33 Siemer v Stiassny [2011] NZCA 144.
34 Siemer v Stiassny [2011] NZSC 43.
Siemer v Attorney-General and the Chief Justice: CIV-2009-004-1534 (“proceeding
1534”)
[122] The second District Court proceeding relied upon was issued by Mr
Siemer on 24 June 2009 against the Attorney-General and
the Chief
Justice.
[123] The statement of claim sought to revisit the decisions of Judge Joyce
and Venning J requiring Mr Siemer to lodge security
for costs. It was alleged
that “the Court order of the exorbitant discretionary financial
barrier” breached his rights
of natural justice guaranteed by s 27 of the
NZBORA. Damages in the sum of $20,800 were sought together with exemplary
damages.
[124] The respondents filed a protest to jurisdiction on the basis that the claim was a collateral attack on a decision of the High Court. The protest was upheld and the proceeding was dismissed in a judgment of Judge D M Wilson QC dated
19 November 2009.
[125] Mr Siemer explained that he considered that the Court had
systematically breached his guarantee to natural justice in the
Heron assault
matter by deliberately imposing a prohibitive discretionary security for costs
order many times higher than court scale.

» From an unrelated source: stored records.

Lemma doRead_finish_spec fe buffer offset s :
  rd_pre s (fe_Id fe) (λ j, offset / BS ≤ j ≤ (offset + Zlen buffer - 1) / BS) →
  BlockSize fe = BS → req_ok fe buffer offset →
  wp (doRead_finish fe (fe_Id fe) buffer offset) (λ r s',
    same_files s s' ∧ read_result s (fe_Id fe) offset buffer r) s.
Proof.
  intros Hpre Hfe Hreq. set (f := fe_Id fe) in *.
  pose proof (Zlen_nonneg buffer) as Hl0.
  assert (Zlen (zeros (Zlen buffer)) = Zlen buffer) as Hzl by (by apply Zlen_zeros).
  assert (req_ok fe (zeros (Zlen buffer)) offset) as Hreq0.
  { destruct Hreq as (?&?&Hne&?&?). unfold req_ok. rewrite Hzl. split_and!; try done; try lia.
    intros E. rewrite E in Hzl. apply Zlen_pos in Hne. rewrite Zlen_nil in Hzl. lia. }
  unfold doRead_finish. apply wp_bind, wp_onw.
  apply wp_mono with (P := λ r p, r = w_handle s f ∧ p = wc s).
  2:{ unfold GetFileBuffer. apply wp_bind, wp_gets. unfold w_handle. fold f.
      by destruct (Cache (wc s) !! f). }
  intros r ? [-> ->]. rewrite set_wc_id.
  destruct (Slice_tiling _ _ _ Hreq0) as (ops & HS & Ht). apply wp_bind.
  eapply wp_lift; [rewrite RCache_Slice_eq by (destruct Hreq0 as (?&?&_); lia); exact HS|].
  apply wp_bind. eapply wp_mono; [|eapply (wp_doRead_loop fe ops offset (Zlen buffer) _ s
    (zeros (Zlen buffer)) 0 (zeros (Zlen buffer)) 0); [exact Hpre|..]]; try done; try lia.
  - fold f. intros r2 s2 [Hsf Hlp]. unfold loop_post in Hlp. rewrite Hzl in Hlp.
    destruct (rd_err r2) as [e|] eqn:Ee.
    + apply wp_ret. split; [done|]. split; [done|]. simpl. done.
    + destruct Hlp as (B1 & B2 & B3 & B4 & B5). apply wp_bind, wp_assert; [zbool|].
      destruct (go_slice_ok (rd_buf r2) 0 (rd_size r2)) as (d & Hd & Hdl & Hdb); [lia..|].
      apply wp_bind. eapply wp_lift; [exact Hd|]. apply wp_ret. simpl.
      destruct (copy0_ok buffer d) as [Hcl Hcb]; [lia|].
      split; [done|]. split; [done|]. simpl. split_and!; try lia.
      * intros k Hk. rewrite Hcb, Hdl. rewrite (proj2 (Z.leb_le 0 k)), (proj2 (Z.ltb_lt k _)) by lia.
        simpl. rewrite Hdb, B2 by lia. done.
      * intros k Hk. rewrite Hcb, Hdl. zbool.
      * intros Hno. apply B4; [done|lia].
      * intros Hlast k Hk. apply B5; [|lia]. by rewrite Z.add_0_r.
  - apply List.Forall_forall. intros op Hop. apply list_elem_of_In, list_elem_of_lookup in Hop as [i Hop].
    destruct Hreq0 as (HB & Ho & _). rewrite Hfe in *.
    destruct (tiling_lookup _ _ _ _ _ Ht Ho ltac:(lia) i op Hop) as (Hok & Hi & Hf & Hd).
    destruct (op_pos BS HBS fe op Hfe Hok) as [Hpos _].
    destruct Hok as (_ & _ & _ & Hro & Hrs & _ & Hl). rewrite Hfe, Z.sub_0_r in *. split; [lia|].
    apply (f_equal length) in Hd. rewrite length_take, length_drop in Hd.
    apply Z.div_le_lower_bound; [lia|]. unfold Zlen in *. lia.
  - apply Hreq.
  - by rewrite Z.add_0_r.
  - apply byte_at_zeros.
  - destruct Hreq as (?&?&?&?&?). pose proof (Z.mod_pos_bound offset (BlockSize fe) ltac:(lia)). lia.
Qed.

He regarded it as impossible to
consider such a claim to be vexatious. Mr Ellis observed that the claim was only
four pages long
and dealt exclusively with the issue of whether a $20,000
security for costs order against a known bankrupt was an unlawful prevention
to
court access guaranteed by s 27 of the NZBORA. In his submission the quest was
perfectly reasonable and he noted that the District
Court’s decision was
not the subject of further challenge.
[126] This proceeding was issued to challenge other court proceedings where Mr Siemer had exhausted his remedies. It was, therefore, a collateral challenge attempting to relitigate that which had already been finally determined. Although the proceeding was not lengthy and was struck out within months of issue, we consider it was vexatious given its collateral nature.

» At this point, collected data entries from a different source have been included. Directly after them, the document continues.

Lemma rinv_shrink s f (gone : Z → Prop) p' :
  rinv BS false s → rshrink BS f gone (rc s) p' → (∀ j, gone j ∨ ¬ gone j) →
  (∀ j, gone j → lockof (rc s) f j = None) → rinv BS false (set_rc p' s).
Proof.
  intros [Hwf Hsh Hq Hnd Hlk Hst] (Hwf' & _ & _ & Hl' & Hs & Hg) Hdec Hfree. constructor; simpl; try done.
  - intros g i b Hb. destruct (decide (g = f)) as [->|Hne].
    + destruct (Hdec i) as [Hi|Hi]; [unfold slot_buf in Hb; by rewrite Hg in Hb|].
      destruct (Hs f i) as [E _]; [tauto|]. rewrite E in Hb. by eapply Hsh.
    + destruct (Hs g i) as [E _]; [tauto|]. rewrite E in Hb. by eapply Hsh.
  - intros op Hop. destruct (Hq op Hop) as (?&?&?&?&?&Hlo). rewrite Hl'. split_and!; try done.
    destruct (Hs (fe_Id (op_fe op)) (Index op)) as [_ ->]; [|done].
    intros [E Hgo]. rewrite E, Hfree in Hlo by done. done.
  - intros g i l. rewrite Hl'. apply Hlk.
Qed.

(** A pool with the same tables up to their prefetch windows. *)
Lemma wf_set_pw p f fb w :
  pool_wf BS p → Cache p !! f = Some fb →
  let p' := set_cache (<[f := set_pw w fb]> (Cache p)) p in
  pool_wf BS p' ∧ (∀ g j, slot p' g j = slot p g j) ∧ (∀ g j, lockof p' g j = lockof p g j).
Proof.
  intros Hwf Hc p'.
  assert (∀ g j, slot p' g j = slot p g j) as Hs.
  { intros. unfold p'. rewrite slot_set_cache. case_decide; [subst|done]. unfold slot. by rewrite Hc. }
  split; [|split; [done|]].
  - destruct Hwf. constructor; simpl; intros *; rewrite ?Hs; try setoid_rewrite Hs; eauto.
    rewrite lookup_insert. case_decide; intros; simplify_eq; simpl; eauto.
  - intros. unfold p'. rewrite lockof_set_cache. case_decide; [subst|done]. unfold lockof. by rewrite Hc.
Qed.

Lemma send_returns f i s x :
  Prefetch_loop 1 f i (i + 1) s = Ret x →
  is_Some (Cache (rc s) !! f) ∧ lockof (rc s) f i = None.
Proof.
  simpl. rewrite (proj2 (Z.ltb_lt i (i + 1))) by lia. unfold bind at 1, onr at 1, zoom at 1, fb_get.
  destruct (Cache (rc s) !! f) as [fb|] eqn:Hc; [|done]. rewrite set_rc_id.
  intros E. apply onr_lock_returns in E as [_ ?]. eauto.
Qed.

Lemma rwstep_inv s s' : rwinv BS false s → rwstep s s' → rwinv BS false s'.
Proof.
  intros [Hwi Hri] Hst. destruct Hst as [l s s' Hst|fe r s s' Hfe Hr|fe op r s s' Hfe Hop Hc Hr
    |f w s s' Hr|f i s s' Hch Hi Hm Hr|s s' Hr|f i e s s' Hr|r s s' Hr|fe e s s' Hwl Hrl Hr].
  - destruct (wstep_rc _ _ _ Hwi Hst) as [Hrc Hpf]. split; [by eapply (wstep_ok BS HBS)|].
    by eapply rinv_same.
  - assert (wp (RCache_GetFileBuffer fe true) (λ _ s1, rwinv BS false s1) s) as Hw.
    { apply (rc_new_table BS HBS); [apply Hri|done|]. intros s1 _ Hwf Hwc _ Hpf Hy Hs Hsb Hl.
      split; [by eapply winv_ext|].
      apply (rinv_same BS (set_rc (rc s1) s)); [|done..]. by apply rinv_ext. }
    exact (wp_ret_inv _ _ _ _ _ Hw Hr).
  - destruct (ReadBlock_returns s fe op _ (conj Hwi Hri) Hr) as [Hrl Hwl].
    pose proof (wp_ReadBlock_safe s fe op Hwi Hri Hc Hfe Hop Hrl Hwl) as Hw.
    destruct (wp_ret_inv _ _ _ _ _ Hw Hr) as (w' & -> & _).
    split; [by apply (winv_ext BS s)|by apply (rinv_same BS s)].
  - unfold onr, zoom, fb_upd, bind, fb_get, lift, modify in Hr.
    destruct (Cache (rc s) !! f) as [fb|] eqn:Hc; [|done]. injection Hr as <-.
    destruct (wf_set_pw (rc s) f fb w (ri_wf _ _ Hri) Hc) as (Hwf & Hs & Hl).
    split; [by apply (winv_ext BS s)|]. apply rinv_ext; try done.
    intros g j. unfold slot_buf. by rewrite Hs.
  - destruct (send_returns f i s _ Hr) as [[fb Hc] Hl].
    destruct (wf_fb _ _ (ri_wf _ _ Hri) _ _ Hc) as [Hid Hfe]. rewrite <- Hid in *.
    pose proof (wp_Prefetch_loop BS HBS (fb_fe fb) 1 eq_refl s fb i (i + 1) Hri Hc eq_refl Hfe) as Hw.
    eapply wp_ret_inv in Hr as Hfl; [|apply Hw; try lia].
    + split; [eapply (winv_ext BS s); [done|apply Hfl..]|apply Hfl].
    + by apply (rinv_pqueue BS s Hri).
    + intros j Hj. by replace j with i by lia.
  - destruct (chPrefetch s) as [[[|op q] c]|] eqn:Hch;
      try (unfold PrefetchRead_one, bind, gets in Hr; by rewrite Hch in Hr).
    pose proof (ri_shut _ _ Hri _ Hch : c = false) as ->.
    eapply wp_ret_inv in Hr as Hp; [|by apply (wp_PrefetchRead_one BS HBS (shut:=false) s op q)].
    split; [eapply (winv_ext BS s); [done|apply Hp..]|apply Hp].
  - destruct (onr_lock_returns _ _ _ _ _ Hr) as [Hc Hl].
    assert (wp (ReleaseBuffer f i) (λ _ s', rwinv BS false s') s) as Hw.
    { apply (wp_ReleaseBuffer BS HBS); [apply Hri|done|done|]. intros p' Hrb Hs1 _ _.
      split; [by apply (winv_ext BS s)|].
      eapply (rinv_shrink s f (λ j, j = i)); [done|by apply rshrink_one|intros j; lia|by intros ? ->]. }
    exact (wp_ret_inv _ _ _ _ _ Hw Hr).
  - assert (wp (RCache_LruExpire (now s)) (λ _ s', rwinv BS false s') s) as Hw.
    { apply wp_zoom. eapply wp_mono; [|apply wp_LruExpire_pool, Hri]. intros _ p' (Hwf & Hc & _ & Hsh & _).
      split; [by apply (winv_ext BS s)|by apply expire_rinv]. }
    exact (wp_ret_inv _ _ _ _ _ Hw Hr).
  - pose proof (RWCache_Close_spec BS HBS fe s (conj Hwi Hri) Hrl Hwl) as Hw.
    apply (wp_ret_inv _ _ _ _ _ Hw Hr).
Qed.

Siemer v Chief Justice and Attorney-General: CIV-2009-404-8435 (“proceeding
8435”)
[127] Proceeding 8435 was commenced on 16 December 2009 impugning the
conduct of judges who had dealt with the proceeding Stiassny v Siemer.

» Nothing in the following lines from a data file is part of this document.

(* ===== verification/PrefetchRead.v ===== *)
(** Reading with prefetching on, as in the default configuration: [doRead]
    queues the next window, the prefetch routines work on the queue while the
    reader goes on, and the reader gets the bytes of the logical file whatever
    the routines have finished by then. *)

From stdpp Require Import base gmap list strings.
From Stdlib Require Import ZArith Lia.
From S2P Require Import Prelude GoString Proto Store Buffer Pool View CacheState WCache.
From S2P Require Import WCacheProof WCacheSteps RCache RWCache RWCacheProof RCacheProof CloseProof RWCacheSteps RWCacheTheorems.

Section Window.
Context {W : Type} `{ProxyIO W}.

(** The first part of [doRead]: the file's table and the prefetch window. *)
Definition doRead_window (fe : FileEntry) (buffer : bytes) (offset : Z) : M (CS W) (option Z) :=
  let! fr := RCache_GetFileBuffer fe true in
  match fr with
  | None => panic
  | Some fidR => TryDoPrefetch fidR (u32 (Zlen buffer)) offset;;; ret (Some fidR)
  end.
End Window.

Section Prefetch.
Context {W : Type} `{ProxyStore W}.
Context (BS : Z).
Hypothesis HBS : 0 < BS < 2 ^ 32.
Implicit Types (s : CS W).

(** Nobody has moved the window yet, or it is not empty. *)
Definition pw_ok (w : PrefetchWindow) : Prop :=
  w = NewPrefetchWindow ∨ 0 ≤ BlkStart w < BlkEnd w ∧ BlkEnd w < 2 ^ 31.

(** The window of the file, that of a new table if it has none. *)
Definition window_of s f : PrefetchWindow :=
  match Cache (rc s) !! f with Some fb => pw fb | None => NewPrefetchWindow end.

(** Between two reads of file [f]: the channel is empty, the routines idle. *)
Record streaming s f : Prop := {
  st_winv : winv BS false s;
  st_rinv : rinv BS false s;
  st_coh : coherent BS s;
  st_ch : chPrefetch s = Some (open_chan []);
  st_wlock : ∀ j, lockof (wc s) f j = None;
  st_pw : pw_ok (window_of s f);
}.

(** A state that differs from [s] in the read cache only. *)
Record read_frame s s' : Prop := {
  rf_wc : wc s' = wc s;
  rf_sync : chSync s' = chSync s;
  rf_ch : is_Some (chPrefetch s');
  rf_files : ∀ g, content (world s') g = content (world s) g;
  rf_inv : rinv BS false s';
  rf_coh : coherent BS s';
}.

Lemma coherent_frame s s' :
  coherent BS s → (∀ f i, slot_buf (rc s') f i = slot_buf (rc s) f i) →
  (∀ g, content (world s') g = content (world s) g) → coherent BS s'.
Proof.
  intros Hco Hsb Hf f i b Hb. rewrite Hsb in Hb. destruct (Hco f i b Hb) as (?&?&?&Hk).
  split_and!; try done. intros k ?. rewrite Hf. by apply Hk.
Qed.

(** The first [k] operations of a queue of file [f]. *)
Lemma prefetch_some f k : ∀ s,
  rinv BS false s → coherent BS s → is_Some (chPrefetch s) → (k ≤ length (pqueue s))%nat →
  is_Some (Cache (rc s) !! f) → Forall (λ op, fe_Id (op_fe op) = f) (pqueue s) →
  wp (prefetch_all k) (λ _ s', read_frame s s' ∧ pqueue s' = drop k (pqueue s) ∧
    is_Some (Cache (rc s') !! f)) s.
Proof.
  induction k as [|k IH]; intros s Hi Hco Hp Hk Hc Hq; simpl.
  { apply wp_ret. split_and!; try done. }
  destruct (pqueue s) as [|op q] eqn:Eq; [simpl in Hk; lia|].
  pose proof (rinv_pqueue_cons BS s op q Hi Eq) as Hch.
  apply Forall_cons in Hq as [Hop Hq].
  apply wp_bind. eapply wp_mono; [|by apply (wp_PrefetchRead_one BS HBS (shut:=false) s op q)].
  clear Hp. intros [] s1 Hp. assert (pqueue s1 = q) as Hq1 by (unfold pqueue; by rewrite (pf_ch _ _ _ _ _ _ Hp)).
  eapply wp_mono; [|apply (IH s1)].
  - intros [] s2 ([F1 F2 Fc F3 F4 F5] & Hq2 & Hc2). split_and!; [|by rewrite Hq2, Hq1|done].
    destruct Hp. constructor; try done; congruence.
  - apply Hp.
  - by eapply coherent_step.
  - rewrite (pf_ch _ _ _ _ _ _ Hp). done.
  - rewrite Hq1. simpl in Hk. lia.
  - rewrite <- Hop. apply Hp.
  - by rewrite Hq1.
Qed.

(** ** Moving the window *)

(** The window never panics and stays in range. *)
Lemma next_window_ok pw lo hi times :
  pw_ok pw → 0 ≤ lo < hi → hi < 2 ^ 31 → 0 < times < 2 ^ 31 → hi + hi * times < 2 ^ 32 →
  next_window pw (MkWin lo hi) times = Ret None ∨
  ∃ w, next_window pw (MkWin lo hi) times = Ret (Some w) ∧ 0 ≤ BlkStart w < BlkEnd w ∧ BlkEnd w < 2 ^ 32.
Proof.
  intros [->|[H1 H2]] Hlo Hhi Ht Hm.
  - destruct (Z.eqb_spec lo 0) as [->|Hne].
    + right. rewrite next_window_first by nia. eexists. split; [done|]. simpl. nia.
    + left. unfold next_window. simpl. rewrite (proj2 (Z.eqb_neq lo 0)) by lia. simpl.
      unfold PW_Cross. simpl. rewrite (proj2 (Z.leb_le 0 lo)) by lia. by rewrite orb_true_r.
  - destruct (PW_Cross (MkWin lo hi) pw) eqn:Ec.
    + right. rewrite next_window_move by done. eexists. split; [done|]. simpl. lia.
    + left. unfold next_window, PW_Size. rewrite (proj2 (Z.leb_le _ _)), u32_small by lia.
      rewrite (proj2 (Z.eqb_neq (_ - _) 0)), andb_false_r, Ec by lia. done.
Qed.

(** Setting the window changes nothing else. *)
Lemma rinv_set_pw s f fb w :
  rinv BS false s → Cache (rc s) !! f = Some fb →
  let s' := set_rc (set_cache (<[f := set_pw w fb]> (Cache (rc s))) (rc s)) s in
  rinv BS false s' ∧ (∀ g j, slot_buf (rc s') g j = slot_buf (rc s) g j) ∧
  (∀ g j, slot (rc s') g j = slot (rc s) g j) ∧ (∀ g j, lockof (rc s') g j = lockof (rc s) g j).
Proof.
  intros Hi Hc. simpl. destruct (wf_set_pw BS (rc s) f fb w (ri_wf _ _ Hi) Hc) as (Hwf & Hs & Hl).
  assert (∀ g j, slot_buf (set_cache (<[f := set_pw w fb]> (Cache (rc s))) (rc s)) g j = slot_buf (rc s) g j)
    as Hsb by (intros; unfold slot_buf; by rewrite Hs).
  split_and!; try done. by apply rinv_ext.
Qed.

(** The state after the first part of a read: nothing but the queue and the
    locks of the queued blocks has changed. *)
Record windowed s f s' : Prop := {
  wd_frame : read_frame s s';
  wd_table : is_Some (Cache (rc s') !! f);
  wd_queue : Forall (λ op, fe_Id (op_fe op) = f) (pqueue s');
  wd_sb : ∀ g j, slot_buf (rc s') g j = slot_buf (rc s) g j;
}.

Lemma wp_table s fe (Q : option Z → CS W → Prop) :
  rinv BS false s → BlockSize fe = BS →
  (∀ p fb, Cache p !! fe_Id fe = Some fb → pw fb = window_of s (fe_Id fe) → rinv BS false (set_rc p s) →
     (∀ g j, slot_buf p g j = slot_buf (rc s) g j) → (∀ g j, lockof p g j = lockof (rc s) g j) →
     Q (Some (fe_Id fe)) (set_rc p s)) →
  wp (RCache_GetFileBuffer fe true) Q s.
Proof.
  intros Hi Hfe HQ. apply wp_zoom. unfold GetFileBuffer. apply wp_bind, wp_gets. unfold window_of in HQ.
  destruct (Cache (rc s) !! fe_Id fe) as [fb|] eqn:E.
  { apply wp_ret. eapply HQ; try done. by rewrite set_rc_id. }
  apply wp_bind, wp_modify, wp_ret. set (p := set_cache _ _).
  assert (∀ g j, slot p g j = slot (rc s) g j) as Hs.
  { intros. unfold p. rewrite slot_set_cache. case_decide; [subst|done]. unfold slot. by rewrite E. }
  assert (∀ g j, slot_buf p g j = slot_buf (rc s) g j) as Hsb by (intros; unfold slot_buf; by rewrite Hs).
  assert (∀ g j, lockof p g j = lockof (rc s) g j) as Hl.
  { intros. unfold p. rewrite lockof_set_cache. case_decide; [subst|done]. unfold lockof. by rewrite E. }
  eapply HQ; [apply lookup_insert_eq|done| |done|done]. apply rinv_ext; try done.
  apply wf_new_fb; try done. apply Hi.
Qed.

Lemma window_u32 offset len :
  0 ≤ offset → 0 < len → offset + len + BS < 2 ^ 64 → window_hi BS offset len < 2 ^ 31 →
  PW_Size (MkWin (window_lo BS offset) (window_hi BS offset len)) =
  Ret (window_hi BS offset len - window_lo BS offset).
Proof.
  intros Ho Hl Hm Hhi. destruct (window_bounds BS HBS offset len Ho Hl Hm) as [Hlo _].
  unfold PW_Size. simpl. rewrite (proj2 (Z.leb_le _ _)) by lia. by rewrite u32_small by lia.
Qed.

Lemma wp_doRead_window fe buffer offset s :
  streaming s (fe_Id fe) → BlockSize fe = BS → req_ok fe buffer offset →
  window_hi BS offset (Zlen buffer) < 2 ^ 31 → 0 < PrefetchTimes s < 2 ^ 31 →
  window_hi BS offset (Zlen buffer) * (PrefetchTimes s + 1) < 2 ^ 32 →
  wp (doRead_window fe buffer offset) (λ r s', r = Some (fe_Id fe) ∧ windowed s (fe_Id fe) s') s.
Proof.
  intros [Hwi Hri Hco Hch Hwl Hpw] Hfe Hreq Hhi Ht Hm. set (f := fe_Id fe) in *.
  destruct Hreq as (_ & Ho & Hne & Hmax & Hsz). rewrite Hfe in *. apply Zlen_pos in Hne.
  pose proof (Z.mod_pos_bound offset BS ltac:(lia)).
  destruct (window_bounds BS HBS offset (Zlen buffer)) as [Hlo _]; [lia..|].
  unfold doRead_window. apply wp_bind, wp_table; [done..|]. fold f.
  intros p1 fb Hc Hpw1 Hi1 Hsb1 Hl1. set (s1 := set_rc p1 s).
  destruct (wf_fb _ _ (ri_wf _ _ Hi1) f fb Hc) as [Hid Hbs].
  apply wp_bind. unfold TryDoPrefetch. apply wp_bind, wp_gets. simpl. rewrite Hch.
  unfold DoPrefetch. apply wp_bind, wp_gets. simpl. rewrite Hch. apply wp_bind, wp_assert; [done|].
  apply wp_bind, wp_onr, (wp_fb_get _ fb); [done|]. rewrite set_rc_id. rewrite u32_small by lia.
  apply wp_bind. eapply wp_lift; [by apply (GetReadWindow_ok BS HBS); lia|].
  apply wp_bind. eapply wp_lift; [by apply window_u32; lia|].
  apply wp_bind, wp_assert; [zbool|]. apply wp_bind, wp_gets. apply wp_bind. rewrite Hpw1. simpl.
  assert (coherent BS s1) as Hco1 by by apply (coherent_frame s).
  destruct (next_window_ok (window_of s f) (window_lo BS offset) (window_hi BS offset (Zlen buffer))
    (PrefetchTimes s)) as [E|(w & E & Hw & Hwe)]; [done|lia|lia|lia|nia|..].
  { eapply wp_lift; [exact E|]. apply wp_ret, wp_ret. split; [done|]. constructor; [|done| |done].
    { by constructor. }
    unfold pqueue. simpl. by rewrite Hch. }
  eapply wp_lift; [exact E|]. destruct (rinv_set_pw s1 f fb w Hi1 Hc) as (Hi2 & Hsb2 & Hs2 & Hl2).
  apply wp_bind, wp_onr. eapply wp_fb_upd; [exact Hc|done|]. fold s1.
  set (s2 := set_rc (set_cache (<[f := set_pw w fb]> (Cache (rc s1))) (rc s1)) s1) in *.
  assert (∀ g j, lockof (rc s2) g j = None) as Hfree.
  { intros g j. rewrite Hl2. destruct (lockof (rc s1) g j) as [l|] eqn:El; [|done].
    apply (ri_lock _ _ Hi1) in El. unfold pqueue in El. simpl in El. rewrite Hch in El.
    by apply not_elem_of_nil in El. }
  assert (pqueue s2 = []) as Hq2 by (unfold pqueue; simpl; by rewrite Hch).
  pose proof (wp_Prefetch_loop BS HBS (fb_fe fb) (Z.to_nat (BlkEnd w - BlkStart w)) eq_refl s2 (set_pw w fb)
    (BlkStart w) (BlkEnd w)) as HL. rewrite Hid in HL.
  eapply wp_mono; [|apply HL]; try done; try lia.
  - intros [] s3 [F1 F2 F3 F4 F5 _ F6]. apply wp_ret. split; [done|]. constructor.
    + constructor; try done; [by rewrite F3|]. apply (coherent_frame s); [done| |by rewrite F3].
      intros. by rewrite F5, Hsb2.
    + destruct (Cache (rc s3) !! f) as [fb3|] eqn:Ec3; [done|exfalso].
      assert (slot (rc s2) f (BlkStart w) = None) as Hn.
      { apply (slot_buf_None BS); [apply Hi2|]. rewrite <- F5. unfold slot_buf, slot. by rewrite Ec3. }
      assert (prefetch_op (fb_fe fb) (BlkStart w) ∈ pqueue s3) as Hin.
      { unfold pqueue. rewrite F6. apply elem_of_app. right. apply list_elem_of_fmap_2, list_elem_of_filter.
        rewrite Hid. split; [done|]. apply elem_of_seqZ. lia. }
      destruct (ri_q _ _ F1 _ Hin) as (_&_&_&_&_&Hlk). simpl in Hlk. rewrite Hid in Hlk.
      unfold lockof in Hlk. by rewrite Ec3 in Hlk.
    + unfold pqueue. rewrite F6, Hq2. simpl. apply Forall_fmap, Forall_true. done.
    + intros. by rewrite F5, Hsb2.
  - apply lookup_insert_eq.
  - unfold pqueue. simpl. by rewrite Hch.
  - nia.
Qed.

(** What a read of [buffer] at [offset] gives its caller: the bytes up to the
    count are those of the logical file (zeros past its end), the rest of the
    buffer is untouched, and nothing that is there is missed when the last block
    is not buffered for writing or no later block is; an error leaves the
    buffer alone. *)
Definition reads s f (buffer : bytes) (offset : Z) (r : ReadResult) : Prop :=
  Zlen (rd_buf r) = Zlen buffer ∧
  match rd_err r with
  | Some _ => is_errno (rd_err r) ∧ rd_buf r = buffer
  | None =>
      0 ≤ rd_size r ≤ Zlen buffer ∧
      (∀ k, 0 ≤ k < rd_size r → byte_at (rd_buf r) k = abyte (wview BS s f) (offset + k)) ∧
      (∀ k, rd_size r ≤ k → byte_at (rd_buf r) k = byte_at buffer k) ∧
      (last_ok BS s f (offset + Zlen buffer) → ∀ k, 0 ≤ k < Zlen buffer →
       live (wview BS s f) (offset + k) → k < rd_size r)
  end.

Lemma read_frame_trans s1 s2 s3 : read_frame s1 s2 → read_frame s2 s3 → read_frame s1 s3.
Proof.
  intros [A1 A2 _ A3 _ _] [B1 B2 Bc B3 B4 B5]. constructor; try done; congruence.
Qed.

Lemma streaming_frame s s' f :
  streaming s f → read_frame s s' → pqueue s' = [] → pw_ok (window_of s' f) → streaming s' f.
Proof.
  intros [Hwi _ _ _ Hwl _] [F1 F2 [q Fc] F3 F4 F5] Hq Hpw.
  constructor; try done.
  - by apply (winv_ext BS s).
  - rewrite (rinv_pqueue BS s' F4), Hq by (by rewrite Fc). done.
  - intros j. by rewrite F1.
Qed.

Lemma wp_finish s s2 fe buffer offset :
  streaming s (fe_Id fe) → read_frame s s2 → is_Some (Cache (rc s2) !! fe_Id fe) →
  BlockSize fe = BS → req_ok fe buffer offset →
  (∀ op, op ∈ pqueue s2 → ¬ offset / BS ≤ Index op ≤ (offset + Zlen buffer - 1) / BS) →
  wp (doRead_finish fe (fe_Id fe) buffer offset) (λ r s3,
    reads s (fe_Id fe) buffer offset r ∧ read_frame s s3 ∧ pqueue s3 = pqueue s2) s2.
Proof.
  intros [Hwi _ _ _ Hwl _] [F1 F2 Fc F3 F4 F5] Hc Hfe Hreq Hfree. set (f := fe_Id fe) in *.
  assert (wview BS s2 f = wview BS s f) as Hv by (unfold wview; by rewrite F1, F3).
  eapply wp_mono; [|apply (doRead_finish_spec BS HBS fe buffer offset s2); [constructor|done|done]]; try done.
  - fold f. intros r s3 [(w3 & -> & Hw3) Hr]. split; [|split; [|done]].
    + unfold reads, read_result, last_ok in *. rewrite F1, Hv in Hr. destruct Hr as [Hl Hr]. split; [done|].
      destruct (rd_err r); [done|]. destruct Hr as (R1 & R2 & R3 & _ & R5). by repeat (split; [done|]).
    + constructor; try done.
      * intros g. simpl. by rewrite Hw3.
      * destruct F4. by constructor.
      * apply (coherent_frame s2); [done..|]. intros g. simpl. apply Hw3.
  - apply F4.
  - rewrite F1. apply Hwi.
  - intros i b Hb. by apply F5.
  - intros j Hj. destruct (lockof (rc s2) f j) as [l|] eqn:El; [|done].
    apply (ri_lock _ _ F4) in El as (op & Ek & Hin)%list_elem_of_fmap.
    unfold opkey in Ek. injection Ek as _ ->. by apply Hfree in Hin.
  - intros j _. by rewrite F1.
Qed.

End Prefetch.

(** * Witness: blocks of four bytes *)

Module PrefetchExample.
Import RWExample.

Definition st6 : CS MemStore := init [1; 2; 3; 4; 5; 6; 7; 8; 9] (Some (open_chan [])).

Lemma streaming6 : streaming 4 st6 1.
Proof.
  constructor; [apply winv_new|apply rinv_init| |reflexivity|intros j; reflexivity|].
  - intros f i b. unfold slot_buf. simpl. by rewrite slot_NewPool.
  - by left.
Qed.

End PrefetchExample.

Unlike earlier proceedings, the focus of which had been the Stiassny v Siemer
litigation, in proceeding 8435 neither Mr Stiassny nor his company were
named as parties.
[128] Instead, the sole targets of the new proceeding were the judges who
had made orders in the earlier litigation. The assertion
was made that the
conduct of the judges named was such an elementary contravention of the NZBORA
guarantees deemed essential in a
“lawful and egalitarian” society
that they warranted condemnation in the strongest terms by the Court. General
and exemplary
damages were sought.
[129] In an omnibus judgment dated 22 August 2011 that also dealt with four
other proceedings brought by Mr Siemer,35 Woodhouse J struck out
proceeding 8435 as constituting an abuse of process of the Court by dint of
being a collateral attack on earlier
decisions. His Honour remarked:
[78] The pleadings in the five claims amply illustrate the nature of one
type of abuse of process. The pleadings make clear,
often by express
statement, that Mr Siemer simply does not accept the decisions against him. He
asserts in respect of numerous decision
of the Courts that he is demonstrably
right and the Courts were demonstrably wrong. The essence of Mr Siemer’s
reasoning as
to why the Courts were wrong is simply his assertion that he is
right.
[130] A notice of appeal was filed by Mr Siemer on 5 September 2011 and security for costs was set at $5,560. Mr Siemer’s request that security be waived was declined by the Acting Registrar of the Court of Appeal. Mr Siemer’s review of that declinature was dismissed by Arnold J on 6 March 2012.36 Mr Siemer’s attempted
appeal to the Supreme Court was rejected in a Minute dated 20 March
2012.37
35 Proceedings 8438, 84, 7025 and 7026.
36 Siemer v Solicitor-General of New Zealand [2012] NZCA 68.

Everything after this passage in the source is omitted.